The App
What you see
The air piling up at the nose. Racing over the roofline. Letting go behind the rear glass and tumbling into a living, rippling wake. Push the speed and the whole scene tears faster. Raise the rear spoiler and the air answers in an instant. It is the magic you feel through the seat of a fast car — finally made visible.
One finger, full control
A single slider takes you from a standstill to 400 km/h. No menus full of numbers. No homework. Just speed, color, and motion — the thrill of acceleration on demand, any time, no track and no ticket.
Quietly serious
Honest physics drives every frame, but you never have to think about it. It runs entirely on your device — no account, no subscription, no catch.
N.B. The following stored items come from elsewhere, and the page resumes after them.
(** * APIHive: the request resolution and execution engine

    A shallow embedding of the renderer utilities
    ([src/renderer/utils]: [applyVariables], [buildUrl], [buildHeaders],
    [isValidHttpUrl]), of the [variableMap] and [handleSend] closures of the
    [App] component, and of the main-process handler of the
    ["http:request"] channel, followed by the properties of the engine.

    Conventions of the embedding.
    - A JavaScript string is the list of its UTF-16 code units ([list N]);
      [js "..."] writes an ASCII literal.
    - A [Record<string, string>] is a plain object, made by the literal
      [{}] and filled by assignments: a finite map ([gmap]) holds its own
      properties, and what its prototype, [Object.prototype], adds to
      reading and to writing a property is written out ([valueOrEmpty],
      [setProperty]).
    - A JavaScript exception is a value of [thrown]; code that can throw
      returns [result A], the sum of a thrown value and a normal result.
    - React state is passed explicitly ([AppState]); whatever the closures
      read from the platform (clock, identifiers, the transport exposed on
      [window.api], the URL parser) is an explicit argument. *)

From Stdlib Require Import ZArith NArith Ascii String Bool List Lia.
From stdpp Require Import base option list gmap.

#[local] Open Scope N_scope.
(** * Tournament capacity and fixture generation engine

    A shallow embedding of the engine of
    [backend/internal/services/tournament_service.go]: the capacity
    calculator, the seeding assigner, the bracket position generator, the
    single-elimination and round-robin fixture generators with their
    progression links, and the fixture count validation.

    Conventions of the embedding.
    - A Go [int] is a 64-bit two's complement integer.  In the capacity
      calculator and the validator, whose operands are request fields, it is
      a [Z] with the wrap-around written out ([GoInt.add], [GoInt.mul], ...).
      In the generators every [int] is a slice length, an index below twice
      that length, or a loop counter bounded by it, so plain [Z] is used.
    - A Go function that may panic, recurse for ever or return an [error] is
      a function into [result]: [Ret] is a normal return, [Fail] a returned
      error value, [Panic] a run-time panic and [OutOfFuel] an unbounded
      recursion cut off by the fuel of the model.
    - Pointers to heap allocated matches are indices into the list of the
      matches allocated so far.
    - The hours of a duration and their quotient by 24 are computed in
      binary64 with round to nearest, ties to even ([Float64]).  [float64]
      computations that are exact on their operands ([math.Log2],
      [math.Ceil] and [math.Pow] on slice lengths) are computed in [Z]; the
      two of the calculator that depend on rounding are its parameters
      ([Float64Ops]).
    - Log lines, timestamps, cache invalidation and notifications are left
      out. *)

From stdpp Require Import base numbers list option strings gmap sorting pretty.
From Stdlib Require Import ZArith Lia Ascii OrdersEx.

Local Open Scope Z_scope.

(** ** Outcomes of Go calls *)

(** The error values of [services] that the engine returns. *)
Inductive Error :=
  | ErrConstraintsTooRestrictive
  | ErrTournamentNotFound
  | ErrRegistrationNotClosed
  | ErrFetchParticipants
  | ErrInsufficientParticipants
  | ErrUnsupportedFormat
  | ErrCapacityExceeded
  | ErrRepository.

Inductive result (A : Type) :=
  | Ret (a : A)
  | Fail (e : Error)
  | Panic
  | OutOfFuel.
Arguments Ret {A} a.
Arguments Fail {A} e.
Arguments Panic {A}.
Arguments OutOfFuel {A}.

Global Instance result_ret : MRet result := λ A a, Ret a.
Global Instance result_bind : MBind result := λ A B f m,
  match m with
  | Ret a => f a
  | Fail e => Fail e
  | Panic => Panic
  | OutOfFuel => OutOfFuel
  end.

(** [l[i]] of a slice: a run-time panic when [i] is out of range. *)
Definition index {A} (l : list A) (i : Z) : result A :=
  if decide (i < 0) then Panic
  else match l !! Z.to_nat i with
       | Some x => Ret x
       | None => Panic
       end.

(** [l[i] = x] on a slice. *)
Definition store {A} (l : list A) (i : Z) (x : A) : result (list A) :=
  if decide (0 ≤ i < Z.of_nat (length l)) then Ret (<[Z.to_nat i := x]> l)
  else Panic.

(** [make([]int, size)]. *)
Definition make_ints (size : Z) : result (list Z) :=
  if decide (size < 0) then Panic else Ret (replicate (Z.to_nat size) 0).

(** ** Go integers *)

Module GoInt.
Definition min_int : Z := - 2 ^ 63.
Definition max_int : Z := 2 ^ 63 - 1.

(** The value of a 64-bit two's complement integer after overflow. *)
Definition wrap (z : Z) : Z := (z + 2 ^ 63) `mod` 2 ^ 64 - 2 ^ 63.

Definition add (x y : Z) : Z := wrap (x + y).
Definition sub (x y : Z) : Z := wrap (x - y).
Definition mul (x y : Z) : Z := wrap (x * y).

(** [x / y]: truncated towards zero, a panic on a zero divisor. *)
Definition div (x y : Z) : result Z :=
  if decide (y = 0) then Panic else Ret (wrap (x `quot` y)).
End GoInt.

(** ** Bracket position generator *)

(** One turn of the interleaving loop of [createBracketPositions]:
    [positions[i*2] = left[i]; positions[i*2+1] = right[half-1-i] + half]. *)
Definition interleaveStep (half : Z) (left right : list Z)
    (acc : result (list Z)) (i : Z) : result (list Z) :=
  positions ← acc;
  l ← index left i;
  positions ← store positions (i * 2) l;
  r ← index right (half - 1 - i);
  store positions (i * 2 + 1) (r + half).

(** [createBracketPositions], with the depth of the recursion bounded by
    [fuel]. *)
Fixpoint createBracketPositions_fuel (fuel : nat) (size : Z) : result (list Z) :=
  match fuel with
  | O => OutOfFuel
  | S fuel' =>
      if decide (size = 2) then Ret [0; 1]
      else
        let half := size `quot` 2 in
        left ← createBracketPositions_fuel fuel' half;
        right ← createBracketPositions_fuel fuel' half;
        positions ← make_ints size;
        foldl (interleaveStep half left right) (Ret positions) (seqZ 0 half)
  end.

(** The recursion halves [size], so [size] itself bounds its depth whenever
    it ends (see [createBracketPositions_fuel_enough]). *)
Definition createBracketPositions (size : Z) : result (list Z) :=
  createBracketPositions_fuel (Z.to_nat size) size.

(** ** Data model *)

(** [models.TournamentFormat], a string type, and its constants. *)
Definition FormatSingleElimination : string := "single_elimination".
Definition FormatDoubleElimination : string := "double_elimination".
Definition FormatRoundRobin : string := "round_robin".
Definition FormatSwiss : string := "swiss".
Definition FormatGroupToKnockout : string := "group_to_knockout".

(** [models.TournamentStatus] and [models.MatchStatus] constants. *)
Definition StatusDraft : string := "draft".
Definition StatusRegistrationClosed : string := "registration_closed".
Definition StatusInProgress : string := "in_progress".
Definition MatchPending : string := "pending".

(** [models.DayHours]: clock times written as ["09:00"]. *)
Record DayHours := { StartTime : string; EndTime : string }.

(** [models.FormatConfig], the fields the engine reads. *)
Record FormatConfig := {
  NumberOfGroups : Z;
  GroupSize : Z;
  NumberOfRounds : Z;
}.

(** A [time.Time] instant, in nanoseconds since a fixed epoch. *)
Definition Time := Z.
(** ** The safety guard *)

(** C1. Once [run] has both snapshots: when the loop over the instances
    ends without a single UPSERT, [run] fails with "no changes to apply"
    and sends nothing to the zone; when it ends with at least one, that
    error is not the outcome.  With an empty instance snapshot the guard
    always fires. *)
Theorem C1_no_changes_guard rt w suffix zoneID invokerID instances pages :
  reconciles w suffix zoneID invokerID instances pages ->
  (forall changes toRemove,
     eachInstance suffix instances ([], eachPage (fn suffix) pages ∅)
       = Ok (changes, toRemove) ->
     Forall isUpsert changes /\
     (changes = [] ->
      run rt w suffix zoneID invokerID = (Err ErrNoChanges, [])) /\
     (changes <> [] ->
      (run rt w suffix zoneID invokerID).1 <> Err ErrNoChanges)) /\
  (instances = [] ->
   run rt w suffix zoneID invokerID = (Err ErrNoChanges, [])).
Proof.
  intros Hrec. rewrite (run_reconciles rt _ _ _ _ _ _ Hrec).
  unfold reconcileTail. split.
  - intros changes toRemove Hloop. rewrite Hloop.
    split; [|split].
    + apply eachInstance_spec in Hloop as [-> _]. apply upserts_isUpsert.
    + now intros ->.
    + intros Hne. destruct changes as [|ch changes]; [contradiction|].
      cbn [length Nat.eqb]. cbv zeta.
      destruct (ChangeResourceRecordSets w _); discriminate.
  - now intros ->.
Qed.

Lemma C1_no_changes_guard_witness :
  run listOrder emptyWorld ".foo.example.com" "Z1" "" = (Err ErrNoChanges, []).
Proof.
  apply (C1_no_changes_guard listOrder emptyWorld ".foo.example.com" "Z1" ""
           [] [ {| ListResourceRecordSetsOutput.ResourceRecordSets :=
                     [rrOld; rrWeb] |} ]).
  - repeat split.
  - reflexivity.
Defined.

(** ** Which record an instance gets *)

Section Desired.

Lemma desiredRecord_hostname inst dns :
  Instance.PublicDnsName inst = Some dns -> dns <> ""%string ->
  desiredRecord inst = Some ("CNAME"%string, dns).
Proof.
  intros E Hne. apply String.eqb_neq in Hne.
  unfold desiredRecord, nonEmpty. rewrite E, Hne.
  now destruct (Instance.PublicIpAddress inst).
Qed.

Lemma desiredRecord_address inst ip :
  nonEmpty (Instance.PublicDnsName inst) = false ->
  Instance.PublicIpAddress inst = Some ip -> ip <> ""%string ->
  desiredRecord inst = Some ("A"%string, ip).
Proof.
  intros Hd E Hne. apply String.eqb_neq in Hne.
  unfold desiredRecord. rewrite E.
  destruct (Instance.PublicDnsName inst) as [dns|]; [rewrite Hd|];
    unfold nonEmpty; now rewrite Hne.
Qed.

Lemma desiredRecord_none inst :
  nonEmpty (Instance.PublicDnsName inst) = false ->
  nonEmpty (Instance.PublicIpAddress inst) = false ->
  desiredRecord inst = None.
Proof.
  intros Hd Hi. unfold desiredRecord.
  destruct (Instance.PublicDnsName inst), (Instance.PublicIpAddress inst);
    rewrite ?Hd, ?Hi; reflexivity.
Qed.

Lemma desiredRecord_some inst :
  (nonEmpty (Instance.PublicDnsName inst)
   || nonEmpty (Instance.PublicIpAddress inst)) = true ->
  exists kind target, desiredRecord inst = Some (kind, target).
Proof.
  unfold desiredRecord.
  destruct (Instance.PublicDnsName inst) as [dns|],
    (Instance.PublicIpAddress inst) as [ip|];
    try destruct (nonEmpty (Some dns)); try destruct (nonEmpty (Some ip));
    cbn; try discriminate; eauto.
Qed.

Lemma upsertFor_desired suffix inst label kind target :
  nameTag (Instance.Tags inst) = Ok label -> valid label = true ->
  desiredRecord inst = Some (kind, target) ->
  upsertFor suffix inst = Some (upsertChange (label +:+ suffix) kind target).
Proof. intros EN Hv Hd. unfold upsertFor. now rewrite EN, Hv, Hd. Qed.

Lemma valid_nonempty label : valid label = true -> label <> ""%string.
Proof. now intros H ->. Qed.

End Desired.

(** C2. No DELETE of the submitted batch names [label + suffix] when
    [label] is the valid label of an instance of the running-instances
    response that carries no lifecycle class and has a non-empty public
    hostname or public address.  (An instance with a lifecycle class, be it
    "standard", is not in the snapshot and keeps no record.) *)
Theorem C2_live_record_kept rt w suffix zoneID invokerID input resp inst label :
  In input (run rt w suffix zoneID invokerID).2 ->
  DescribeInstances w runningFilter = inl resp ->
  In inst (responseInstances resp) ->
  Instance.InstanceLifecycle inst = None ->
  nameTag (Instance.Tags inst) = Ok label ->
  valid label = true ->
  (nonEmpty (Instance.PublicDnsName inst)
   || nonEmpty (Instance.PublicIpAddress inst)) = true ->
  forall ch, In ch (batchOf input) -> isDelete ch ->
    changeName ch <> Some (label +:+ suffix).
Proof.
  intros Hin Hresp Hinst Hlife EN Hv Hpub ch Hch Hdel Hname.
  apply run_submitted in Hin
    as (instances & pages & changes & toRemove & Hrec & Hloop & _ & -> & _).
  destruct Hrec as (_ & _ & _ & Hrun & _).
  rewrite (runningInstances_response _ _ Hresp) in Hrun. injection Hrun as <-.
  unfold batchOf in Hch. cbn in Hch. apply in_app_or in Hch as [Hch|Hch].
  - pose proof Hloop as Hl. apply eachInstance_spec in Hl as [-> _].
    cbn [app] in Hch.
    exact (isUpsert_not_isDelete _ (upsert_in_isUpsert _ _ _ Hch) Hdel).
  - apply rangeMap_elem in Hch as [name Hl].
    destruct (leftover_candidates _ _ _ _ _ _ _ Hloop Hl)
      as (Hnot & rr & _ & _ & _ & ->).
    cbn in Hname. injection Hname as ->. apply Hnot.
    apply eachInstance_spec in Hloop as [-> _]. cbn [app].
    destruct (desiredRecord_some _ Hpub) as (kind & target & Hd).
    apply list_elem_of_In, list_elem_of_fmap.
    exists (upsertChange (label +:+ suffix) kind target). split; [reflexivity|].
    apply list_elem_of_omap. exists inst. split.
    + apply list_elem_of_In, List.filter_In. split; [assumption|].
      unfold noLifecycle. now rewrite Hlife.
    + now apply upsertFor_desired.
Qed.

Lemma C2_live_record_kept_witness :
  changeName (deleteChange "old.foo.example.com" rrOld)
  <> Some "web.foo.example.com"%string.
Proof.
  apply (C2_live_record_kept listOrder staleWorld ".foo.example.com" "Z1" ""
           (changeInput "Z1"
              [upsertChange "web.foo.example.com" "A" "5.6.7.8";
               deleteChange "old.foo.example.com" rrOld])
           {| DescribeInstancesOutput.Reservations :=
                [ {| Reservation.Instances := [instWeb] |} ];
              DescribeInstancesOutput.NextToken := None |}
           instWeb "web").
  - vm_compute. left. reflexivity.
  - reflexivity.
  - simpl. left. reflexivity.
  - reflexivity.
  - reflexivity.
  - reflexivity.
  - reflexivity.
  - simpl. right. left. reflexivity.
  - reflexivity.
Defined.
(** *** getCookie *)

(** The loop over the pieces of [document.cookie]: the first piece that,
    trimmed, starts with [name] and an equals sign gives the value.
    [decode] is [decodeURIComponent], which throws URIError on a malformed
    escape. *)
Fixpoint cookie_loop (decode : string → result string) (name : string)
    (cookies : list string) : result (option string) :=
  match cookies with
  | [] => Ok None
  | piece :: rest =>
      let cookie := JsString.trim piece in
      if String.eqb (JsString.take (String.length name + 1) cookie)
                    (name +:+ "=")
      then match decode (JsString.drop (String.length name + 1) cookie) with
           | Ok value => Ok (Some value)
           | Err e => Err e
           end
      else cookie_loop decode name rest
  end.

(** [None] is [null]. *)
Definition getCookie (decode : string → result string)
    (name document_cookie : string) : result (option string) :=
  if String.eqb document_cookie "" then Ok None
  else cookie_loop decode name (JsString.split ";"%char document_cookie).

(** *** processQueuedRequest *)

(** What [processQueuedRequest] hands to [fetch].  The [data] of a request
    is [None] for a payload that is falsy ([null] when the caller of
    [queueRequest] leaves it out) and else the JSON text of the payload, so
    that it is the body as it stands. *)
Record Call : Type := mkCall {
  call_url : string;
  call_method : string;
  call_headers : list (string * string);
  call_body : option string
}.

(** How the [fetch] settles: with a response, of which the function reads
    the status and the result of [response.json()] ([Err] when the body is
    not JSON), or with a rejection. *)
Inductive reply : Type :=
| Replied (status : Z) (json : result string)
| NoReply (message : string).

(** A header value that is [null] is sent as the text [null]. *)
Definition build_call (token : option string) (request : QueuedRequest)
  : Call :=
  mkCall (url request) (method request)
         [("Content-Type", "application/json");
          ("X-CSRFToken", default "null" token)]
         (data request).

Definition processQueuedRequest (decode : string → result string)
    (document_cookie : string) (server : Call → reply)
    (request : QueuedRequest) : outcome :=
  match getCookie decode "csrftoken" document_cookie with
  | Err e => Rejected e
  | Ok token =>
      match server (build_call token request) with
      | Replied status json =>
          if negb ((200 <=? status) && (status <=? 299))
          then Rejected ("HTTP " +:+ pretty status)
          else match json with
               | Ok _ => Fulfilled
               | Err e => Rejected e
               end
      | NoReply message => Rejected message
      end
  end.
(** ** The delegate on its own *)

(** X21. A call to the delegate makes a single call to the oracle, with
    the credential verbatim and the caller's three options, whether the
    oracle accepts or rejects; the delegate itself never touches the
    request, so it attaches no identity. *)
Theorem verifyToken_single_attempt (clerk : Oracle) (token : string)
    (options : TokenVerificationOptions) (st : State) :
  final (verifyToken clerk token options st)
  = {| request := request st;
       trace := trace st ++
                  [CallClerkVerifyToken token
                     {| secretKey := secretKey options;
                        authorizedParties := authorizedParties options;
                        jwtKey := jwtKey options |}] |}.
Proof.
  rewrite verifyToken_run. destruct options. reflexivity.
Qed.

(** X22. What the mapping keeps.  The session identifier falls back to
    the empty string when the claim set has none; each display attribute
    is the claim of that name when it is a string and null otherwise; a
    metadata bag is the claim's object when the claim is an object and is
    empty when the claim is absent or null; the claim set itself is kept
    unchanged in [raw]. *)
Theorem mapping_preserves_claims (payload : JwtPayload) :
  let u := mapClerkPayloadToUserContext payload in
  (sessionId u = "" <-> sid payload = None \/ sid payload = Some "") /\
  (forall s, email u = Some s <-> claims payload !! "email" = Some (JStr s)) /\
  (forall s, firstName u = Some s <-> claims payload !! "first_name" = Some (JStr s)) /\
  (forall s, lastName u = Some s <-> claims payload !! "last_name" = Some (JStr s)) /\
  (forall s, imageUrl u = Some s <-> claims payload !! "image_url" = Some (JStr s)) /\
  (forall m, claims payload !! "public_metadata" = Some (JObj m) -> publicMetadata u = m) /\
  (claims payload !! "public_metadata" = None \/
   claims payload !! "public_metadata" = Some JNull -> publicMetadata u = ∅) /\
  (forall m, claims payload !! "private_metadata" = Some (JObj m) -> privateMetadata u = m) /\
  (claims payload !! "private_metadata" = None \/
   claims payload !! "private_metadata" = Some JNull -> privateMetadata u = ∅) /\
  raw u = payload.
Proof.
  assert (Hstr : forall (x : option JsValue) (s : string),
             stringOrNull x = Some s <-> x = Some (JStr s)).
  { intros x s. destruct x as [[| b | n | t | items | fields]|]; simpl;
      split; intros H; try discriminate; inversion H; reflexivity. }
  simpl. repeat split; try apply Hstr.
  - destruct (sid payload) as [s|]; intros H; [right; congruence|left; reflexivity].
  - intros [H|H]; rewrite H; reflexivity.
  - intros m ->. reflexivity.
  - intros [-> | ->]; reflexivity.
  - intros m ->. reflexivity.
  - intros [-> | ->]; reflexivity.
Qed.

Lemma mapping_preserves_claims_witness :
  publicMetadata
    (mapClerkPayloadToUserContext
       {| sub := "user_123";
          sid := None;
          claims := {[ "public_metadata" := JObj {[ "roles" := stringArray ["admin"] ]} ]} |})
  = {[ "roles" := stringArray ["admin"] ]}.
Proof.
  apply (proj1 (proj2 (proj2 (proj2 (proj2 (proj2
           (mapping_preserves_claims
              {| sub := "user_123";
                 sid := None;
                 claims := {[ "public_metadata" :=
                                JObj {[ "roles" := stringArray ["admin"] ]} ]} |}))))))).
  reflexivity.
Defined.

(** ** The test helpers *)

Lemma replace_unfold (s pat rep : string) :
  JsString.replace s pat rep =
  if JsString.startsWith s pat
  then rep +:+ JsString.slice s (String.length pat)
  else
    match s with
    | EmptyString => EmptyString
    | String c s' => String c (JsString.replace s' pat rep)
    end.
Proof. destruct s; reflexivity. Qed.

Lemma replace_prefix (pat r rep : string) :
  JsString.replace (pat +:+ r) pat rep = rep +:+ r.
Proof.
  rewrite replace_unfold, startsWith_app, slice_app. reflexivity.
Qed.

Lemma replace_absent (s pat rep : string) :
  JsString.includes s pat = false -> JsString.replace s pat rep = s.
Proof.
  induction s as [|c s IH]; simpl; intros H;
    apply orb_false_iff in H as [Hs Hrest]; rewrite Hs.
  - reflexivity.
  - rewrite (IH Hrest). reflexivity.
Qed.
Yours to keep, the legendary flat-six silhouette alive with motion wherever you are.
Beyond the car — the canonical cases
Behind the car sits a small laboratory of the flows every aerodynamicist learns first. The same solver runs each one live, so these are not textbook diagrams — they are the physics, happening.
The cylinder
A plain circular cylinder cannot keep the flow attached around its back. Past a certain speed the wake breaks into a steady alternating beat — the von Kármán vortex street, the same effect that makes power lines hum. At this Reynolds number the wake is laminar and the case is a known benchmark, so the shedding rhythm reads true straight off the screen.
The airfoil
Tilt an airfoil into the stream and the air does the work of flight: faster over the top, slower beneath, turned downward as it leaves the trailing edge. That turning is lift. Raise the angle of attack and the field answers, with the lift and drag coefficients tracking live alongside — the link between what you see and what the wing feels, never abstract.
The nozzle
A converging–diverging nozzle — the de Laval shape behind every rocket and wind tunnel — trades pressure for speed. The flow squeezes through the throat, accelerates, and the color map lifts from cool to bright as it goes: where the passage narrows, the flow must hurry through.
How the picture forms
The flow you see is being computed, not played back. The app solves the equations of moving air thousands of times a second, and each pass refines the one before it. When you first change the speed, the opening moments are a rough first approximation; with every further pass the solution converges — it reproduces the real physics more and more closely, until the picture settles into what the air actually does. It is the same idea as a photograph developing: indistinct at first, then sharp and true. Nothing here is pre-rendered.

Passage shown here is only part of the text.